Moreover, we identified a large variation in the size of the panel of judges. Based on the performed methodological quality assessment, we found a gap in the reporting of the calculation of the size of the panel. The size of the panel depends on the number of health states included for valuation and on the minimum number of observations per health state that is set by the researchers. However, the minimum number of observations per health state was often not reported. This might call for improvements in the reporting of future disability weights measurement studies.
Apart from the minimum number of observations per health state, the size of the panel also depends on the number of valuation tasks that each individual panel member performs. Our findings showed that the number of tasks per individual range from five  to 60 . However, is highly important to take into account the aforementioned choice, as the vast majority of panel members will not be familiar with the health state valuation tasks, particularly in case of panels that consist of members of the general public. If the number of tasks per person is too small, the panel members will not be able to familiarize themselves with the task and gain an understanding of the tasks. On the other hand, if the number of tasks per person is too high, response fatigue may increase. Both may impact the quality of the health state valuations considerably.

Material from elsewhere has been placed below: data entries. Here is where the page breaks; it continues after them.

Lemma take_S_at (l : list Z) i : 0 <= i < zlen l -> take (Z.to_nat (i + 1)) l = take (Z.to_nat i) l ++ [get l i].
Proof.
  intros Hi. rewrite (split_at l i Hi) at 1. replace (Z.to_nat (i + 1)) with (length (take (Z.to_nat i) l) + 1)%nat by (rewrite length_take; lia).
  rewrite take_app_add. done.
Qed.

(** ** Pieces of buffers *)

Lemma store_ok buff off data : 0 <= off -> off + zlen data <= zlen buff ->
  exists b, store buff off data = Ok b /\ length b = length buff /\
    forall i, 0 <= i -> get b i = if (off <=? i) && (i <? off + zlen data) then get data (i - off) else get buff i.
Proof.
  intros Ho Hl. unfold store. rewrite (proj2 (Z.leb_le 0 off)), (proj2 (Z.leb_le _ _)) by lia. eexists. split; [reflexivity|].
  split; [rewrite !length_app, length_take, length_drop; lia|]. intros i Hi. destruct (Z.leb_spec off i); cbn [andb].
  - rewrite get_app_r by (rewrite length_take; lia). rewrite length_take. replace (i - Z.of_nat (Z.to_nat off `min` length buff)) with (i - off) by lia.
    destruct (Z.ltb_spec i (off + zlen data)); [by rewrite get_app_l by lia|]. rewrite get_app_r by lia. rewrite get_drop by lia. f_equal. lia.
  - rewrite get_app_l by (rewrite length_take; lia). apply get_take. lia.
Qed.

Lemma fetch_ok buff off n : 0 <= off -> 0 <= n -> off + n <= zlen buff ->
  exists d, fetch buff off n = Ok d /\ zlen d = n /\ forall i, 0 <= i < n -> get d i = get buff (off + i).
Proof.
  intros Ho Hn Hl. unfold fetch. rewrite (proj2 (Z.leb_le 0 off)), (proj2 (Z.leb_le 0 n)), (proj2 (Z.leb_le _ _)) by lia. cbn [andb].
  eexists. split; [reflexivity|]. split; [rewrite length_take, length_drop; lia|]. intros i Hi. rewrite get_take, get_drop by lia. f_equal. lia.
Qed.

Lemma block_get (data b : list Z) k i : take 512 (drop (Z.to_nat (512 * k)) data) = b -> 0 <= k -> i / 512 = k -> get data i = get b (i mod 512).
Proof. intros <- Hk Hi. rewrite get_take, get_drop by dlia. f_equal. dlia. Qed.

(** ** Sectors of the data area *)

Section Sectors.
Context (g : geometry) (size : Z).
Hypothesis Hg : geo_ok g size.
#[local] Set Default Proof Using "All".

Definition data_sector (s : Z) : Prop := database g <= s < database g + csize g * (n_fatent g - 2).

Lemma csize_small : 0 < csize g <= 128.
Proof.
  destruct (go_pow2 _ _ Hg) as (k & Hk & ->). assert (2 ^ k <= 2 ^ 7) by (apply Z.pow_le_mono_r; lia).
  assert (0 < 2 ^ k) by (apply Z.pow_pos_nonneg; lia). change (2 ^ 7) with 128 in *. lia.
Qed.

(** Sector offset in the cluster. *)
Lemma csect_mod j : 0 <= j -> Z.land j (csize g - 1) = j mod csize g.
Proof.
  intros Hj. destruct (go_pow2 _ _ Hg) as (k & Hk & ->). replace (2 ^ k - 1) with (Z.ones k) by (rewrite Z.ones_equiv; lia).
  apply Z.land_ones. lia.
Qed.

Lemma data_nonzero s : data_sector s -> 0 < s < 4294967295.
Proof.
  intros Hs. unfold data_sector in Hs. pose proof (geo_fat _ _ Hg) as (F1 & F2 & F3 & _). pose proof (go_size _ _ Hg). pose proof (go_max _ _ Hg).
  lia.
Qed.

Lemma data_not_table s : data_sector s -> ~ in_table g s.
Proof. intros Hs Ht. unfold data_sector in Hs. unfold in_table in Ht. pose proof (geo_fat _ _ Hg) as (F1 & F2 & F3 & _). lia. Qed.

Lemma data_not_mirror s : data_sector s -> ~ mirror g s.
Proof. intros Hs [Hn Hm]. unfold data_sector in Hs. pose proof (geo_fat _ _ Hg) as (F1 & F2 & F3 & F4 & _). specialize (F4 Hn). lia. Qed.

Lemma clst2sect_ok c : 2 <= c < n_fatent g -> clst2sect g c = database g + csize g * (c - 2) /\ data_sector (clst2sect g c) /\
  data_sector (clst2sect g c + csize g - 1).
Proof.
  intros Hc. assert (data_sector (database g + csize g * (c - 2)) /\ data_sector (database g + csize g * (c - 2) + csize g - 1)) as [H1 H2].
  { pose proof csize_small. unfold data_sector. nia. }
  pose proof (data_nonzero _ H1). pose proof (go_ents _ _ Hg) as He. unfold fat_max in He.
  assert (n_fatent g < 268435448) by (destruct (_ =? FS_FAT12); [|destruct (_ =? FS_FAT16)]; lia).
  unfold clst2sect. rewrite (u32_small (c - 2)), (u32_small (n_fatent g - 2)) by lia.
  rewrite (proj2 (Z.leb_gt _ _)) by lia. rewrite u32_small by lia. done.
Qed.

(** Sector [j] of a file with chain [l], which has [nsec l] sectors. *)
Definition fsect (l : list Z) (j : Z) : Z := clst2sect g (get l (j / csize g)) + j mod csize g.
Definition nsec (l : list Z) : Z := csize g * zlen l.

Definition in_range (l : list Z) : Prop := NoDup l /\ forall x, x ∈ l -> 2 <= x < n_fatent g.

Lemma index_in l j : 0 <= j < nsec l -> 0 <= j / csize g < zlen l /\ 0 <= j mod csize g < csize g.
Proof.
  intros Hj. unfold nsec in Hj. pose proof csize_small. split; [|apply Z.mod_pos_bound; lia]. split; [apply Z.div_pos; lia|].
  apply Z.div_lt_upper_bound; lia.
Qed.

Lemma fsect_data l j : in_range l -> 0 <= j < nsec l -> data_sector (fsect l j) /\ fsect l j = database g + csize g * (get l (j / csize g) - 2) + j mod csize g.
Proof.
  intros [_ Hl] Hj. destruct (index_in l j Hj) as [Hi Hm]. destruct (clst2sect_ok (get l (j / csize g))) as (E & D1 & D2); [apply Hl, get_in; done|].
  unfold fsect. rewrite E in *. split; [|lia]. unfold data_sector in *. lia.
Qed.

Lemma fsect_inj l i j : in_range l -> 0 <= i < nsec l -> 0 <= j < nsec l -> fsect l i = fsect l j -> i = j.
Proof.
  intros Hl Hi Hj E. destruct (fsect_data l i Hl Hi) as [_ Ei]. destruct (fsect_data l j Hl Hj) as [_ Ej]. rewrite Ei, Ej in E.
  destruct (index_in l i Hi) as [Ii Mi]. destruct (index_in l j Hj) as [Ij Mj]. destruct Hl as [Hnd Hl].
  pose proof csize_small. assert (get l (i / csize g) = get l (j / csize g) /\ i mod csize g = j mod csize g) as [Eg Em].
  { destruct (Z.div_mod_unique (csize g) (get l (i / csize g) - 2) (get l (j / csize g) - 2) (i mod csize g) (j mod csize g)); lia. }
  assert (i / csize g = j / csize g) as Eq.
  { unfold get in Eg. apply (NoDup_nth l 0) in Eg; [lia| |lia|lia]. by apply NoDup_ListNoDup. }
  rewrite (Z.div_mod i (csize g)), (Z.div_mod j (csize g)) by lia. congruence.
Qed.

(** Sectors of one cluster are consecutive. *)
Lemma fsect_add l j k : 0 <= j -> 0 <= k -> j mod csize g + k < csize g -> fsect l (j + k) = fsect l j + k.
Proof.
  intros Hj Hk Hm. pose proof csize_small. unfold fsect.
  assert ((j + k) / csize g = j / csize g /\ (j + k) mod csize g = j mod csize g + k) as [-> ->]; [|lia].
  pose proof (Z.div_mod j (csize g) ltac:(lia)) as E. pose proof (Z.mod_pos_bound j (csize g) ltac:(lia)).
  split; [symmetry; apply Z.div_unique with (j mod csize g + k)|symmetry; apply Z.mod_unique with (j / csize g)]; lia.
Qed.

Lemma fsect_app l r j : 0 <= j < nsec l -> fsect (l ++ r) j = fsect l j.
Proof. intros Hj. destruct (index_in l j Hj) as [Hi _]. unfold fsect. by rewrite get_app_l. Qed.

End Sectors.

Another finding of this review is that the majority of disability weights measurement studies used one or more than one valuation method to elicit preferences. However, most multi-country but also some single-country studies, conducted after 2012, estimated disability weights using the PC in combination with the PHE and/or the VAS techniques. However, two disability weights studies that used PHE to assess preferences from a general population sample showed that the quality of the PHE data was low and could not be used for the calculations of the disability weights [13, 14]. This indicates that the use of the PHE is most likely too complex to be used in a general population setting and more simplified valuation methods should be used in future disability weight studies in a similar setting and with similar surveying techniques. Other methodological applications have been developed, such as the DELPHI processes applied in two Korean disability weights studies [46, 48]; DELPHI technique allows for structured panel-group communication in order to deal with complex issues where knowledge is uncertain or incomplete . An essential step in disability weights measurement studies is to transform health state valuation data into a disability weight that is anchored between 0 and 1. For cardinal methods, such as the VAS and TTO, this step is easier compared to ordinal methods, such as the PC. A review of mathematical methods that were used to transform health state valuation data into disability weights is out of the scope of our study. However, it is highly important that disability weights studies clearly describe the procedure that is followed to calculate disability weights from health state valuation data to improve reproducibility and comparability of disability weights measurement studies. Development of more detailed reporting guidelines for the transformation of health state valuation data into disability weights or health state utilities may facilitate reproducibility and comparability.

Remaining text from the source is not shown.